(** The loop over the body of [parse_for]. *)
Fixpoint parse_body (fuel : nat) (depth : N) : parser (list Statement) :=
  match fuel with
  | O => slift Panic
  | S fuel' =>
      let! p := sget in
      match ps_rest p with
      | TRBrace :: _ => sret []
      | [] => refuse InvalidSyntax
      | rest =>
          if negb (starts_statement rest) then refuse InvalidSyntax
          else
            let! statement := parse_simple fuel' depth in
            let! body := parse_body fuel' depth in
            sret (statement :: body)
      end
  end.

Definition parse_for (fuel : nat) (depth : N) : parser Statement :=
  do! take_token;
  let! binding := take_ident in
  do! expect_token TIn;
  let! t := take_token in
  do! match t with
      | Some (TIdent name) => if String.eqb name "items" then sret tt else refuse InvalidSyntax
      | Some TLParen => refuse (ForbiddenConstruct "arbitrary_call")
      | _ => refuse InvalidSyntax
      end;
  do! expect_token TLBrace;
  let! body_depth := deeper depth in
  do! observe_depth body_depth;
  let! body := parse_body fuel body_depth in
  do! expect_token TRBrace;
  sret (SForItems binding body).

(** [parse_statement(false, depth)]; inside a loop it is [parse_simple]. *)
Definition parse_statement (fuel : nat) (depth : N) : parser Statement :=
  do! observe_depth depth;
  let! p := sget in
  match head (ps_rest p) with
  | Some TLet => parse_let fuel depth
  | Some TFor =>
      if ps_top_level_for_seen p then refuse (ForbiddenConstruct "multiple_loop")
      else do! smodify set_for_seen; parse_for fuel depth
  | Some (TIdent _) => parse_assignment fuel depth
  | _ => refuse InvalidSyntax
  end.

Fixpoint parse_statements (fuel : nat) : parser (list Statement) :=
  match fuel with
  | O => slift Panic
  | S fuel' =>
      let! p := sget in
      if negb (starts_statement (ps_rest p)) then sret []
      else
        let! statement := parse_statement fuel' 2 in
        let! statements := parse_statements fuel' in
        sret (statement :: statements)
  end.

Definition parse_program (fuel : nat) : parser Program :=
  let! p := sget in
  do! slift (ensure (negb (bool_decide (ps_rest p = []))) InvalidSyntax);
  let! statements := parse_statements fuel in
  let! tail := parse_expression fuel 2 in
  let! p := sget in
  do! slift (ensure (bool_decide (ps_rest p = [])) (ForbiddenConstruct "trailing_syntax"));
  sret (mkProgram statements tail).

(** ** Size of a program *)

(** Nodes counted so far and the deepest one. *)
Definition count_node (depth : N) (use_ : N * N) : outcome MeterError (N * N) :=
  do* ensure_limit depth ABSOLUTE_MAX_SYNTAX_DEPTH "ast_depth";
  let* nodes := checked_count use_.1 1 in
  Ok (nodes, N.max use_.2 depth).

Fixpoint visit_expression (value : Expression) (depth : N) (use_ : N * N) : outcome MeterError (N * N) :=
  let* use_ := count_node depth use_ in
  match value with
  | EField base _ | ECastI64 base => let* depth' := checked_count depth 1 in visit_expression base depth' use_
  | EWrapping _ lhs rhs =>
      let* depth' := checked_count depth 1 in
      let* use_ := visit_expression lhs depth' use_ in
      visit_expression rhs depth' use_
  | EIf condition then_expression else_expression =>
      let* depth' := checked_count depth 1 in
      let* use_ := visit_expression condition depth' use_ in
      let* use_ := visit_expression then_expression depth' use_ in
      visit_expression else_expression depth' use_
  | _ => Ok use_
  end.

Fixpoint visit_statement (value : Statement) (depth : N) (use_ : N * N) : outcome MeterError (N * N) :=
  let* use_ := count_node depth use_ in
  match value with
  | SLet _ _ _ expression | SAssign _ expression => let* depth' := checked_count depth 1 in visit_expression expression depth' use_
  | SForItems _ body =>
      (fix visit_body (body : list Statement) (use_ : N * N) : outcome MeterError (N * N) :=
         match body with
         | [] => Ok use_
         | nested :: rest =>
             let* depth' := checked_count depth 1 in
             let* use_ := visit_statement nested depth' use_ in
             visit_body rest use_
         end) body use_
  end.

Definition ast_statistics (program : Program) : outcome MeterError (N * N) :=
  let* use_ := ofold (fun use_ statement => visit_statement statement 2 use_) (1, 1) (pg_statements program) in
  visit_expression (pg_tail program) 2 use_.

Record MeteredProgram := mkMetered { mp_ast : Program; mp_static_use : ResourceUse }.

Definition parse (source : string) (limits : MeterLimits) : outcome MeterError MeteredProgram :=
  let source_bytes := str_len source in
  do* ensure_limit source_bytes (max_source_bytes limits) "source_bytes";
  let* tokens := lex source (max_tokens limits) in
  let '(p, r) := parse_program (S (length tokens)) (parser_new tokens (max_ast_depth limits)) in
  let* ast := r in
  let* stats := ast_statistics ast in
  let '(ast_nodes, ast_depth) := stats in
  let depth := N.max ast_depth (ps_max_syntax_depth p) in
  do* ensure_limit ast_nodes (max_ast_nodes limits) "ast_nodes";
  do* ensure_limit depth (max_ast_depth limits) "ast_depth";
  Ok (mkMetered ast (mkUse source_bytes (len tokens) ast_nodes depth 0 0 0)).

(** ** Types *)

Inductive ValueKind := KI64 | KNumericField | KBool | KTuple.

#[export] Instance ValueKind_eq_dec : EqDecision ValueKind.
Proof. solve_decision. Defined.

Inductive StaticType := TyI64 | TyNumericField | TyBool | TyTuple (fields : list ValueKind).

#[export] Instance StaticType_eq_dec : EqDecision StaticType.
Proof. solve_decision. Defined.

Record TypeBinding := mkTypeBinding { tb_kind : StaticType; tb_mutable : bool }.

(** Scopes of names; the innermost one first. *)
Definition scopes (B : Type) := list (gmap string B).
Definition TypeEnvironment := scopes TypeBinding.

Definition ensure_root {B} (env : scopes B) : scopes B := match env with [] => [∅] | _ => env end.
Definition push_scope {B} (env : scopes B) : scopes B := ∅ :: env.
Definition pop_scope {B} (env : scopes B) : scopes B := tail env.

(** [scopes.iter().rev().find_map(|scope| scope.get(name))]. *)
Fixpoint find_binding {B} (env : scopes B) (name : string) : option B :=
  match env with
  | [] => None
  | scope :: env' => match scope !! name with Some b => Some b | None => find_binding env' name end
  end.

(** Insertion in the innermost scope, if the name is new there. *)
Definition declare_binding {B} (env : scopes B) (name : string) (b : B) : outcome MeterError (scopes B) :=
  match ensure_root env with
  | [] => Panic
  | scope :: env' =>
      do* ensure (negb (bool_decide (is_Some (scope !! name)))) (InvalidProgram "duplicate_binding");
      Ok (<[name := b]> scope :: env')
  end.

Definition type_lookup (env : TypeEnvironment) (name : string) : outcome MeterError StaticType :=
  ok_or (tb_kind <$> find_binding env name) (InvalidProgram "unknown_binding").

Definition kind_type (k : ValueKind) : outcome MeterError StaticType :=
  match k with
  | KI64 => Ok TyI64
  | KNumericField => Ok TyNumericField
  | KBool => Ok TyBool
  | KTuple => Err (InvalidProgram "nested_tuple_field")
  end.

Fixpoint expression_kind (expression : Expression) (env : TypeEnvironment) : outcome MeterError StaticType :=
  match expression with
  | EI64 _ => Ok TyI64
  | EBool _ => Ok TyBool
  | EVariable name => type_lookup env name
  | EField base index =>
      let* t := expression_kind base env in
      match t with
      | TyTuple fields =>
          match fields !! N.to_nat index with
          | Some k => kind_type k
          | None => Err (InvalidProgram "field_out_of_bounds")
          end
      | _ => Err (InvalidProgram "field_on_non_tuple")
      end
  | ECastI64 inner =>
      let* t := expression_kind inner env in
      match t with
      | TyI64 | TyNumericField => Ok TyI64
      | _ => Err (InvalidProgram "invalid_i64_cast")
      end
  | EWrapping _ lhs rhs =>
      let* l := expression_kind lhs env in
      if negb (bool_decide (l = TyI64)) then Err (InvalidProgram "non_i64_wrapping_operand")
      else
        let* r := expression_kind rhs env in
        do* ensure (bool_decide (r = TyI64)) (InvalidProgram "non_i64_wrapping_operand");
        Ok TyI64
  | EIf condition then_expression else_expression =>
      let* c := expression_kind condition env in
      do* ensure (bool_decide (c = TyBool)) (InvalidProgram "non_bool_condition");
      let* then_kind := expression_kind then_expression env in
      let* else_kind := expression_kind else_expression env in
      do* ensure (bool_decide (then_kind = else_kind)) (InvalidProgram "if_branch_type_mismatch");
      Ok then_kind
  end.

Definition let_type (name : string) (mutable declared_i64 : bool) (expression : Expression) (env : TypeEnvironment)
    : outcome MeterError TypeEnvironment :=
  let* kind := expression_kind expression env in
  do* ensure (negb (declared_i64 && negb (bool_decide (kind = TyI64)))) (InvalidProgram "declared_i64_type_mismatch");
  do* ensure (negb (bool_decide (kind = TyNumericField))) (InvalidProgram "numeric_field_requires_cast");
  declare_binding env name (mkTypeBinding kind mutable).

Definition assign_type (name : string) (expression : Expression) (env : TypeEnvironment) : outcome MeterError TypeEnvironment :=
  let* kind := expression_kind expression env in
  let* target := ok_or (find_binding env name) (InvalidProgram "unknown_binding") in
  do* ensure (tb_mutable target) (InvalidProgram "immutable_assignment");
  do* ensure (bool_decide (tb_kind target = kind)) (InvalidProgram "assignment_type_mismatch");
  Ok env.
────
Work request:
Extract exactly and only the lines above from the line containing "match k with" through the line containing "let* l := expression_kind lhs env in", both end lines included.

Response for this exercise:
  match k with
  | KI64 => Ok TyI64
  | KNumericField => Ok TyNumericField
  | KBool => Ok TyBool
  | KTuple => Err (InvalidProgram "nested_tuple_field")
  end.

Fixpoint expression_kind (expression : Expression) (env : TypeEnvironment) : outcome MeterError StaticType :=
  match expression with
  | EI64 _ => Ok TyI64
  | EBool _ => Ok TyBool
  | EVariable name => type_lookup env name
  | EField base index =>
      let* t := expression_kind base env in
      match t with
      | TyTuple fields =>
          match fields !! N.to_nat index with
          | Some k => kind_type k
          | None => Err (InvalidProgram "field_out_of_bounds")
          end
      | _ => Err (InvalidProgram "field_on_non_tuple")
      end
  | ECastI64 inner =>
      let* t := expression_kind inner env in
      match t with
      | TyI64 | TyNumericField => Ok TyI64
      | _ => Err (InvalidProgram "invalid_i64_cast")
      end
  | EWrapping _ lhs rhs =>
      let* l := expression_kind lhs env in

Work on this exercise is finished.